Stored data entries
Lemma int_ring_winding (pts : list (Z * Z)) (props : pyval) (st : feature_state) :
  pts <> [] ->
  Z.abs (zshoelace pts) < 2 ^ 1023 ->
  analyze_ring props st (int_ring pts)
  = wound_result props st (if 0 <? zshoelace pts then Counterclockwise else Clockwise).
Proof.
  intros Hne Hfit.
  destruct (float_of_int_fits _ Hfit) as (f & Hf).
  assert (Harea : calculate_signed_area (int_ring pts)
                  = Ok (PyFloat (SFmul prec emax fhalf f)))
    by (rewrite int_ring_area by exact Hne; rewrite Hf; reflexivity).
  rewrite (@analyze_ring_ok props st _ _ Harea).
  rewrite (half_float_sign _ _ Hf). reflexivity.
Qed.

(** On a ring of integer coordinates whose shoelace sum [s] (twice the signed
    area) is below [2^1023] in magnitude, the winding is decided by the
    exact sign of [s]: Counterclockwise when [s > 0], Clockwise otherwise,
    never Unknown; rounding to a float does not change the verdict. *)
Theorem integer_ring_winding (pts : list (Z * Z)) (props : pyval) (st : feature_state) :
  pts <> [] ->
  Z.abs (zshoelace pts) < 2 ^ 1023 ->
  analyze_ring props st (int_ring pts)
  = wound_result props st (if 0 <? zshoelace pts then Counterclockwise else Clockwise).
Proof.
  apply int_ring_winding.
Qed.

Lemma integer_ring_winding_witness :
  analyze_ring (PyDict []) valid_state (int_ring [(0, 0); (4, 0); (4, 3); (0, 0)])
  = wound_result (PyDict []) valid_state Counterclockwise.
Proof.
  apply (@integer_ring_winding [(0, 0); (4, 0); (4, 3); (0, 0)] (PyDict []) valid_state).
  - discriminate.
  - vm_compute. reflexivity.
Defined.

(** Reversing the vertex order of an integer ring of non-zero area switches
    its winding between Counterclockwise and Clockwise. *)
Theorem reversed_integer_ring_switches (pts : list (Z * Z)) (props : pyval)
    (st : feature_state) :
  pts <> [] ->
  Z.abs (zshoelace pts) < 2 ^ 1023 ->
  zshoelace pts <> 0 ->
  (winding (analyze_ring props st (int_ring pts)) = Counterclockwise
   /\ winding (analyze_ring props st (int_ring (rev pts))) = Clockwise)
  \/ (winding (analyze_ring props st (int_ring pts)) = Clockwise
      /\ winding (analyze_ring props st (int_ring (rev pts))) = Counterclockwise).
Proof.
  intros Hne Hfit Hnz.
  assert (Hne' : rev pts <> [])
    by (intros E; apply Hne; rewrite <- (rev_involutive pts), E; reflexivity).
  assert (Hfit' : Z.abs (zshoelace (rev pts)) < 2 ^ 1023)
    by (rewrite zshoelace_rev, Z.abs_opp; exact Hfit).
  rewrite (@int_ring_winding pts props st Hne Hfit).
  rewrite (@int_ring_winding (rev pts) props st Hne' Hfit').
  rewrite zshoelace_rev. cbn [winding wound_result].
  destruct (0 <? zshoelace pts) eqn:E1; destruct (0 <? - zshoelace pts) eqn:E2;
    try apply Z.ltb_lt in E1; try apply Z.ltb_lt in E2;
    try apply Z.ltb_ge in E1; try apply Z.ltb_ge in E2;
    first [lia | left; split; reflexivity | right; split; reflexivity].
Qed.

Lemma reversed_integer_ring_switches_witness :
  (winding (analyze_ring (PyDict []) valid_state
              (int_ring [(0, 0); (4, 0); (4, 3); (0, 0)])) = Counterclockwise
   /\ winding (analyze_ring (PyDict []) valid_state
                 (int_ring (rev [(0, 0); (4, 0); (4, 3); (0, 0)]))) = Clockwise)
  \/ (winding (analyze_ring (PyDict []) valid_state
                 (int_ring [(0, 0); (4, 0); (4, 3); (0, 0)])) = Clockwise
      /\ winding (analyze_ring (PyDict []) valid_state
                    (int_ring (rev [(0, 0); (4, 0); (4, 3); (0, 0)]))) = Counterclockwise).
Proof.
  apply (@reversed_integer_ring_switches [(0, 0); (4, 0); (4, 3); (0, 0)]
           (PyDict []) valid_state).
  - discriminate.
  - vm_compute. reflexivity.
  - vm_compute. discriminate.
Defined.

(** An integer ring whose shoelace sum reaches [2^1024] in magnitude cannot
    be turned into a float: the multiplication by [0.5] raises
    [OverflowError] and the ring is recorded Unknown. *)
Theorem huge_integer_ring_is_unknown (pts : list (Z * Z)) (props : pyval)
    (st : feature_state) :
  pts <> [] ->
  2 ^ 1024 <= Z.abs (zshoelace pts) ->
  calculate_signed_area (int_ring pts) = Raise OverflowError
  /\ analyze_ring props st (int_ring pts) = unknown_result props.
Proof.
  intros Hne Hbig.
  assert (Harea : calculate_signed_area (int_ring pts) = Raise OverflowError)
    by (rewrite int_ring_area by exact Hne;
        rewrite (float_of_int_overflow _ Hbig); reflexivity).
  split; [exact Harea |].
  exact (@analyze_ring_raise props st _ _ Harea).
Qed.

Lemma huge_integer_ring_is_unknown_witness :
  calculate_signed_area (int_ring [(0, 0); (2 ^ 600, 0); (2 ^ 600, 2 ^ 600); (0, 0)])
  = Raise OverflowError
  /\ analyze_ring (PyDict []) valid_state
       (int_ring [(0, 0); (2 ^ 600, 0); (2 ^ 600, 2 ^ 600); (0, 0)])
     = unknown_result (PyDict []).
Proof.
  apply (@huge_integer_ring_is_unknown
           [(0, 0); (2 ^ 600, 0); (2 ^ 600, 2 ^ 600); (0, 0)] (PyDict []) valid_state).
  - discriminate.
  - vm_compute. discriminate.
Defined.

(** * The documents the analysis returns on *)

Lemma iterable_iff (v : pyval) : (exists l, py_iter v = Ok l) <-> iterable v = true.
Proof.
  destruct v; cbn; split; intros H;
    try (destruct H as (l & H)); try discriminate; try reflexivity;
    eexists; reflexivity.
Qed.

Lemma mapM_ok_iff (A B : Type) (f : A -> result B) (ok : A -> bool) (l : list A) :
  (forall a, (exists b, f a = Ok b) <-> ok a = true) ->
  (exists bs, mapM f l = Ok bs) <-> forallb ok l = true.
Proof.
  intros Hf. induction l as [| a l IH]; cbn [mapM forallb].
  - split; [reflexivity | intros _; eexists; reflexivity].
  - rewrite andb_true_iff, <- IH, <- Hf. split.
    + intros (bs & H). apply bind_ok in H. destruct H as (b & Hb & H).
      apply bind_ok in H. destruct H as (bs' & Hbs & _).
      split; eexists; eassumption.
    + intros [(b & Hb) (bs & Hbs)]. rewrite Hb, Hbs. eexists. reflexivity.
Qed.

Lemma rings_readable_iff (geom : pyval) :
  (exists items, (rings <- extract_rings geom ;; py_iter rings) = Ok items)
  <-> rings_readable geom = true.
Proof.
  destruct geom as [| b | z | f | s | l | gd];
    try (cbn; split; [intros (items & H); discriminate H | discriminate]).
  unfold extract_rings, rings_readable. cbn [py_getitem].
  destruct (assoc "type" gd) as [ty |];
    [| cbn; split; [intros (items & H); discriminate H | discriminate]].
  cbn [bind].
  destruct (py_eq_str ty "Polygon").
  - destruct (assoc "coordinates" gd) as [c |];
      [| cbn; split; [intros (items & H); discriminate H | discriminate]].
    cbn [bind]. apply iterable_iff.
  - destruct (py_eq_str ty "MultiPolygon").
    + destruct (assoc "coordinates" gd) as [c |];
        [| cbn; split; [intros (items & H); discriminate H | discriminate]].
      cbn [bind].
      destruct (py_iter c) as [polys | e];
        [| cbn; split; [intros (items & H); discriminate H | discriminate]].
      cbn [bind]. rewrite <- (mapM_ok_iff py_iter iterable polys iterable_iff).
      split.
      * intros (items & H). apply bind_ok in H. destruct H as (rings & H & _).
        apply bind_ok in H. destruct H as (parts & Hparts & _).
        exists parts. exact Hparts.
      * intros (parts & ->). eexists. reflexivity.
    + cbn. split; [reflexivity | intros _; eexists; reflexivity].
Qed.

Lemma feature_readable_iff (sh : shapely) (str_of_exn : exn -> string) (feature : pyval) :
  (exists results, check_feature sh str_of_exn feature = Ok results)
  <-> feature_readable feature = true.
Proof.
  unfold check_feature, feature_readable.
  destruct feature as [| b | z | f | s | l | d];
    try (cbn; split; [intros (rs & H); discriminate H | discriminate]).
  cbn [py_get bind].
  destruct (assoc "geometry" d) as [geom |].
  - rewrite <- rings_readable_iff. split.
    + intros (rs & H). apply bind_ok in H. destruct H as (rings & Hrings & H).
      apply bind_ok in H. destruct H as (items & Hitems & _).
      exists items. rewrite Hrings. exact Hitems.
    + intros (items & H). apply bind_ok in H. destruct H as (rings & Hrings & Hitems).
      rewrite Hrings. cbn [bind]. rewrite Hitems. eexists. reflexivity.
  - cbn. split; [intros (rs & H); discriminate H | discriminate].
Qed.

(** The analysis returns (rather than raises) exactly on the documents that
    are a dict whose [features], if present, can be iterated and hold only
    dicts with a geometry that is a dict with a [type] and, for a Polygon
    or MultiPolygon, with coordinates that can be iterated; this does not
    depend on shapely. *)
Theorem analysis_returns_iff_readable (sh : shapely) (str_of_exn : exn -> string)
    (geojson : pyval) :
  (exists results, check_winding_and_geometry sh str_of_exn geojson = Ok results)
  <-> document_readable geojson = true.
Proof.
  unfold check_winding_and_geometry, document_readable.
  destruct geojson as [| b | z | f | s | l | d];
    try (cbn; split; [intros (rs & H); discriminate H | discriminate]).
  cbn [py_get bind].
  destruct (assoc "features" d) as [fs |].
  - destruct (py_iter fs) as [features | e];
      [| cbn; split; [intros (rs & H); discriminate H | discriminate]].
    cbn [bind].
    rewrite <- (mapM_ok_iff (check_feature sh str_of_exn) feature_readable features
                  (feature_readable_iff sh str_of_exn)).
    split.
    + intros (rs & H). apply bind_ok in H. destruct H as (per & Hper & _).
      exists per. exact Hper.
    + intros (per & ->). eexists. reflexivity.
  - cbn. split; [reflexivity | intros _; eexists; reflexivity].
Qed.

Exercise directions -> Pull each line containing "assert" from the records.

Worked solution ->
  assert (Harea : calculate_signed_area (int_ring pts)
  assert (Hne' : rev pts <> [])
  assert (Hfit' : Z.abs (zshoelace (rev pts)) < 2 ^ 1023)
  assert (Harea : calculate_signed_area (int_ring pts) = Raise OverflowError)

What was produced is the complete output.